Segment Start: Data for review
(** The stores of [kvmalloc] before its loops. *)
Definition kvm_writes (kv : kvm) : list (Z * (page → page)) :=
  [(kpml4 kv, const (replicate PAGE 0)); (kpdpt kv, const (replicate PAGE 0)); (iopgdir kv, const (replicate PAGE 0));
   (kpml4 kv, put64 (8 * Z.to_nat 511) (table_entry (kpdpt kv)));
   (kpdpt kv, put64 (8 * Z.to_nat 511) (table_entry (kpgdir1 kv)));
   (kpdpt kv, put64 (8 * Z.to_nat 510) (table_entry (kpgdir0 kv)));
   (kpdpt kv, put64 (8 * Z.to_nat 509) (table_entry (iopgdir kv)))].
Definition dir_writes (kv : kvm) : list (Z * (page → page)) :=
  seqZ 0 512 ≫= λ n, [(kpgdir0 kv, put64 (8 * Z.to_nat n) (large_entry (Z.shiftl n PDXSHIFT)));
                      (kpgdir1 kv, put64 (8 * Z.to_nat n) (large_entry (Z.shiftl (n + 512) PDXSHIFT)))].
Definition io_writes (kv : kvm) : list (Z * (page → page)) :=
  (λ n, (iopgdir kv, put64 (8 * Z.to_nat n) (device_entry (u32 (DEVSPACE + Z.shiftl n PDXSHIFT))))) <$> seqZ 0 16.

Lemma kvmalloc_writes s a b c d e fr : kinv kend (ks_k s) (a :: b :: c :: d :: e :: fr) → km_free (ks_m s) →
  let kv := mkKvm a b c d e in
  kvmalloc s = Ok kv (set_ksk (writes (writes (writes (popped (ks_k s) fr) (kvm_writes kv)) (dir_writes kv)) (io_writes kv)) s) ∧
  kinv kend (popped (ks_k s) fr) fr.
Proof.
  intros Hk Hm kv. unfold kvmalloc. pose proof Hk as (_ & _ & Hpg & _). rewrite !Forall_cons in Hpg.
  destruct Hpg as ((_ & _ & _ & Za) & (_ & _ & _ & Zb) & (_ & _ & _ & Zc) & (_ & _ & _ & Zd) & (_ & _ & _ & Ze) & _).
  destruct (kalloc_run kend s _ Hk Hm) as [E Hk1]. step E. clear E. cbn [hd tl] in *.
  edestruct (kalloc_run kend (set_ksk _ s) _ Hk1 Hm) as [E Hk2]. step E. clear E. cbn [hd tl] in *.
  edestruct (kalloc_run kend (set_ksk _ s) _ Hk2 Hm) as [E Hk3]. step E. clear E. cbn [hd tl] in *.
  edestruct (kalloc_run kend (set_ksk _ s) _ Hk3 Hm) as [E Hk4]. step E. clear E. cbn [hd tl] in *.
  edestruct (kalloc_run kend (set_ksk _ s) _ Hk4 Hm) as [E Hk5]. step E. clear E. cbn [hd tl] in *.
  rewrite !(proj2 (Z.eqb_neq _ 0)) by lia. cbn [orb]. split; [|exact Hk5].
  change (Z.of_nat NPDENTRIES) with 512.
  match goal with |- bind _ _ ?st = _ => change st with (set_ksk (writes (popped (ks_k s) fr) []) s) end.
  do 3 rewrite (bind_ok _ _ _ _ _ (fill_writes _ _ _ _ _)). do 4 rewrite (bind_ok _ _ _ _ _ (setw_writes _ _ _ _ _ _)).
  cbn [app]. fold (kvm_writes kv).
  erewrite bind_ok by apply fill_two_run. cbn [ks_k set_ksk].
  erewrite bind_ok by apply fill_one_run. cbn [ks_k set_ksk]. fold (dir_writes kv) (io_writes kv). done.
Qed.

Lemma fill_writes_ok a (f : Z → Z) l (fr : list Z) : a ∉ fr → Forall (λ n, 0 ≤ n < 512) l →
  Forall (λ w, (w.1 ∉ fr) ∧ ∀ p : page, length p = PAGE → length (w.2 p) = PAGE)
    ((λ n, (a, put64 (8 * Z.to_nat n) (f n))) <$> l).
Proof.
  intros Ha Hl. apply Forall_fmap, (Forall_impl _ _ _ Hl). intros n Hn. cbn. split; [done|]. intros p Hp. by apply put64_page.
Qed.

Lemma dir_writes_ok kv (fr : list Z) : kpgdir0 kv ∉ fr → kpgdir1 kv ∉ fr →
  Forall (λ w, (w.1 ∉ fr) ∧ ∀ p : page, length p = PAGE → length (w.2 p) = PAGE) (dir_writes kv).
Proof.
  intros H0 H1. apply Forall_forall. intros w Hw. apply list_elem_of_bind in Hw as (n & Hw & Hn).
  apply elem_of_seqZ in Hn. rewrite !elem_of_cons in Hw.
  destruct Hw as [->|[->|Hw%elem_of_nil]]; [| |done]; cbn; (split; [done|]); intros p Hp; apply put64_page; (done || lia).
Qed.
(* ===== verification/Pipe.v ===== *)
(** * Pipes (kernel/pipe.c)

    A pipe lives in a page from [kalloc]; [pipes] gives the pipe at an
    address.  [addr] of [pipewrite] is the user buffer as a list of bytes, and
    [piperead] returns the bytes it stores in the user buffer.  A call that
    sleeps stops with [Switch]; [pipewrite_resume] and [piperead_resume] are
    the rest of the call.  [pipealloc] is in File.v. *)

From S2P Require Import Prelude Bytes Spinlock Sched CString Kalloc.
From Stdlib Require Import FunctionalExtensionality.

Definition PIPESIZE : Z := 512.

Record pipe := mkPipe {
  pi_data : list Z;
  pi_nread : Z;            (* number of bytes read, mod 2^32 *)
  pi_nwrite : Z;           (* number of bytes written, mod 2^32 *)
  pi_readopen : bool;
  pi_writeopen : bool
}.

Record pst := mkPst { ps_k : kst; pipes : Z → pipe }.
Definition set_psk (k : kst) (s : pst) : pst := mkPst k (pipes s).
Definition set_pipes (f : Z → pipe) (s : pst) : pst := mkPst (ps_k s) f.

Abbreviation pkM := (lift ps_k set_psk).
Definition pmach (s : pst) : mach := ks_m (ps_k s).
Definition set_pmach (m : mach) (s : pst) : pst := set_psk (set_ksm m (ps_k s)) s.
Abbreviation pmM := (lift pmach set_pmach).

Definition L_pipe (a : Z) : lockid := ("pipe", a).
Definition nread_chan (a : Z) : chan := ("pipe.nread", a).
Definition nwrite_chan (a : Z) : chan := ("pipe.nwrite", a).

Definition getpipe (a : Z) : M pst pipe := s ← get; ret (pipes s a).
Definition setpipe (a : Z) (q : pipe) : M pst unit := modify (λ s, set_pipes (<[a := q]> (pipes s)) s).

(** [proc->killed]. *)
Definition killed : M mach bool := i ← curproc; p ← getproc i; ret (p_killed p).

Definition is_full (q : pipe) : bool := pi_nwrite q =? u32 (pi_nread q + PIPESIZE).
Definition is_empty (q : pipe) : bool := pi_nread q =? pi_nwrite q.

(** [p->data[p->nwrite++ % PIPESIZE] = c] and [p->data[p->nread++ % PIPESIZE]]. *)
Definition push (c : Z) (q : pipe) : pipe :=
  mkPipe (<[Z.to_nat (pi_nwrite q mod PIPESIZE) := c]> (pi_data q)) (pi_nread q) (u32 (pi_nwrite q + 1))
    (pi_readopen q) (pi_writeopen q).
Definition top (q : pipe) : Z := nth (Z.to_nat (pi_nread q mod PIPESIZE)) (pi_data q) 0.
Definition pop (q : pipe) : pipe :=
  mkPipe (pi_data q) (u32 (pi_nread q + 1)) (pi_nwrite q) (pi_readopen q) (pi_writeopen q).

Section code.
Context (kend : Z).

Definition pipeclose (a : Z) (writable : bool) : M pst unit :=
  pmM (smpM (acquire (L_pipe a))) ;;;
  q ← getpipe a;
  (if writable then
     setpipe a (mkPipe (pi_data q) (pi_nread q) (pi_nwrite q) (pi_readopen q) false) ;;;
     pmM (wakeup (nread_chan a))
   else
     setpipe a (mkPipe (pi_data q) (pi_nread q) (pi_nwrite q) false (pi_writeopen q)) ;;;
     pmM (wakeup (nwrite_chan a))) ;;;
  q ← getpipe a;
  if negb (pi_readopen q) && negb (pi_writeopen q) then
    pmM (smpM (release (L_pipe a))) ;;;
    pkM (kfree kend a)
  else pmM (smpM (release (L_pipe a))).

(** One turn of the loops with [p->lock] held; [inr] leaves [pipewrite]. *)
Definition write_turn (a : Z) (addr : list Z) (n : Z) (i : Z) : M pst (Z + Z) :=
  if n <=? i then
    pmM (wakeup (nread_chan a)) ;;;
    pmM (smpM (release (L_pipe a))) ;;;
    ret (inr n)
  else
    q ← getpipe a;
    if is_full q then
      k ← pmM killed;
      if negb (pi_readopen q) || k then
        pmM (smpM (release (L_pipe a))) ;;;
        ret (inr (-1))
      else
        pmM (wakeup (nread_chan a)) ;;;
        pmM (sleep (nwrite_chan a) (L_pipe a)) ;;;
        ret (inl i)
    else
      c ← need (addr !! Z.to_nat i);
      setpipe a (push c q) ;;;
      ret (inl (i + 1)).

Definition pipewrite_loop (a : Z) (addr : list Z) (n i : Z) : M pst Z :=
  loopM (S (S (Z.to_nat (n - i)))) (write_turn a addr n) i.

Definition pipewrite (a : Z) (addr : list Z) (n : Z) : M pst Z :=
  pmM (smpM (acquire (L_pipe a))) ;;;
  pipewrite_loop a addr n 0.

Definition pipewrite_resume (intena : bool) (a : Z) (addr : list Z) (n i : Z) : M pst Z :=
  pmM (sleep_resume intena (L_pipe a)) ;;;
  pipewrite_loop a addr n i.

(** [for(i = 0; i < n; i++)] up to the first empty test. *)
Fixpoint read_loop (fuel : nat) (q : pipe) : list Z * pipe :=
  match fuel with
  | O => ([], q)
  | S k => if is_empty q then ([], q) else let r := read_loop k (pop q) in (top q :: r.1, r.2)
  end.

(** One turn of [while(p->nread == p->nwrite && p->writeopen)]; [inr] leaves [piperead]. *)
Definition read_turn (a : Z) (n : Z) (_ : unit) : M pst (unit + Z * list Z) :=
  q ← getpipe a;
  if is_empty q && pi_writeopen q then
    k ← pmM killed;
    if (k : bool) then
      pmM (smpM (release (L_pipe a))) ;;;
      ret (inr (-1, []))
    else
      pmM (sleep (nread_chan a) (L_pipe a)) ;;;
      ret (inl tt)
  else
    let r := read_loop (Z.to_nat n) q in
    setpipe a r.2 ;;;
    pmM (wakeup (nwrite_chan a)) ;;;
    pmM (smpM (release (L_pipe a))) ;;;
    ret (inr (Z.of_nat (length r.1), r.1)).

(** A turn that sleeps does not return, so one turn is enough. *)
Definition piperead_locked (a : Z) (n : Z) : M pst (Z * list Z) := loopM 1 (read_turn a n) tt.

Definition piperead (a : Z) (n : Z) : M pst (Z * list Z) :=
  pmM (smpM (acquire (L_pipe a))) ;;;
  piperead_locked a n.

Definition piperead_resume (intena : bool) (a n : Z) : M pst (Z * list Z) :=
  pmM (sleep_resume intena (L_pipe a)) ;;;
  piperead_locked a n.
End code.

(** ** The queue a pipe holds *)

Definition plen (q : pipe) : Z := u32 (pi_nwrite q - pi_nread q).

Definition pipe_wf (q : pipe) : Prop :=
  length (pi_data q) = Z.to_nat PIPESIZE ∧ 0 ≤ pi_nread q < 2 ^ 32 ∧ 0 ≤ pi_nwrite q < 2 ^ 32 ∧
  plen q ≤ PIPESIZE.

Definition slot (q : pipe) (k : Z) : Z := nth (Z.to_nat ((pi_nread q + k) mod PIPESIZE)) (pi_data q) 0.
Definition contents (q : pipe) : list Z := slot q <$> seqZ 0 (plen q).

Lemma u32_mod x : u32 x mod PIPESIZE = x mod PIPESIZE.
Proof.
  unfold wrap, PIPESIZE. rewrite (Z.mod_eq x (2 ^ 32)) by lia. change (2 ^ 32) with (512 * 8388608).
  rewrite Zminus_mod. rewrite <- Z.mul_assoc, (Z.mul_comm 512), Z.mod_mul, Z.sub_0_r by lia. apply Z.mod_mod. lia.
Qed.

Lemma u32_add_mod x k : (u32 x + k) mod PIPESIZE = (x + k) mod PIPESIZE.
Proof. by rewrite Zplus_mod, u32_mod, <- Zplus_mod. Qed.

Lemma plen_range q : pipe_wf q → 0 ≤ plen q ≤ PIPESIZE.
Proof. intros (_ & _ & _ & H). split; [apply wrap_range; lia|done]. Qed.

Lemma contents_length q : length (contents q) = Z.to_nat (plen q).
Proof. unfold contents. by rewrite length_fmap, length_seqZ. Qed.

Lemma is_full_spec q : pipe_wf q → is_full q = (plen q =? PIPESIZE).
Proof.
  intros (_ & Hr & Hw & Hl). unfold is_full, plen, wrap, PIPESIZE in *. apply eq_true_iff_eq. rewrite !Z.eqb_eq.
  pose proof (Z.div_mod (pi_nread q + 512) (2 ^ 32)). pose proof (Z.mod_pos_bound (pi_nread q + 512) (2 ^ 32)).
  pose proof (Z.div_mod (pi_nwrite q - pi_nread q) (2 ^ 32)). pose proof (Z.mod_pos_bound (pi_nwrite q - pi_nread q) (2 ^ 32)).
  lia.
Qed.

Lemma is_empty_spec q : pipe_wf q → is_empty q = (plen q =? 0).
Proof.
  intros (_ & Hr & Hw & Hl). unfold is_empty, plen, wrap, PIPESIZE in *. apply eq_true_iff_eq. rewrite !Z.eqb_eq.
  pose proof (Z.div_mod (pi_nwrite q - pi_nread q) (2 ^ 32)). pose proof (Z.mod_pos_bound (pi_nwrite q - pi_nread q) (2 ^ 32)).
  lia.
Qed.

Lemma plen_push c q : pipe_wf q → plen q < PIPESIZE → plen (push c q) = plen q + 1.
Proof.
  intros (_ & Hr & Hw & _) Hl. unfold plen, push in *. cbn [pi_nwrite pi_nread]. unfold wrap, PIPESIZE in *.
  rewrite Zminus_mod_idemp_l. replace (pi_nwrite q + 1 - pi_nread q) with (pi_nwrite q - pi_nread q + 1) by lia.
  rewrite Zplus_mod. rewrite (Z.mod_small 1) by lia. pose proof (Z.mod_pos_bound (pi_nwrite q - pi_nread q) (2 ^ 32)).
  apply Z.mod_small. lia.
Qed.

(** Distinct positions of the window are distinct slots of the array. *)
Lemma slot_index q k : pipe_wf q → 0 ≤ k < plen q → plen q < PIPESIZE →
  (pi_nread q + k) mod PIPESIZE ≠ pi_nwrite q mod PIPESIZE.
Proof.
  intros (_ & Hr & Hw & _) Hk Hl E. unfold plen, wrap, PIPESIZE in *.
  pose proof (Z.div_mod (pi_nwrite q - pi_nread q) (2 ^ 32)). pose proof (Z.mod_pos_bound (pi_nwrite q - pi_nread q) (2 ^ 32)).
  pose proof (Z.div_mod (pi_nread q + k) 512). pose proof (Z.div_mod (pi_nwrite q) 512).
  set (d := (pi_nwrite q - pi_nread q) / 2 ^ 32) in *. change (2 ^ 32) with (512 * 8388608) in *.
  assert (pi_nwrite q - pi_nread q - k = 512 * (pi_nwrite q / 512 - (pi_nread q + k) / 512)) by lia. lia.
Qed.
Segment End: Data for review
[What you need to do] Restate, please, word for word the span of records running from the first line to the line bearing "(λ n, (iopgdir", both included, and nothing outside it.

[Exercise result]
(** The stores of [kvmalloc] before its loops. *)
Definition kvm_writes (kv : kvm) : list (Z * (page → page)) :=
  [(kpml4 kv, const (replicate PAGE 0)); (kpdpt kv, const (replicate PAGE 0)); (iopgdir kv, const (replicate PAGE 0));
   (kpml4 kv, put64 (8 * Z.to_nat 511) (table_entry (kpdpt kv)));
   (kpdpt kv, put64 (8 * Z.to_nat 511) (table_entry (kpgdir1 kv)));
   (kpdpt kv, put64 (8 * Z.to_nat 510) (table_entry (kpgdir0 kv)));
   (kpdpt kv, put64 (8 * Z.to_nat 509) (table_entry (iopgdir kv)))].
Definition dir_writes (kv : kvm) : list (Z * (page → page)) :=
  seqZ 0 512 ≫= λ n, [(kpgdir0 kv, put64 (8 * Z.to_nat n) (large_entry (Z.shiftl n PDXSHIFT)));
                      (kpgdir1 kv, put64 (8 * Z.to_nat n) (large_entry (Z.shiftl (n + 512) PDXSHIFT)))].
Definition io_writes (kv : kvm) : list (Z * (page → page)) :=
  (λ n, (iopgdir kv, put64 (8 * Z.to_nat n) (device_entry (u32 (DEVSPACE + Z.shiftl n PDXSHIFT))))) <$> seqZ 0 16.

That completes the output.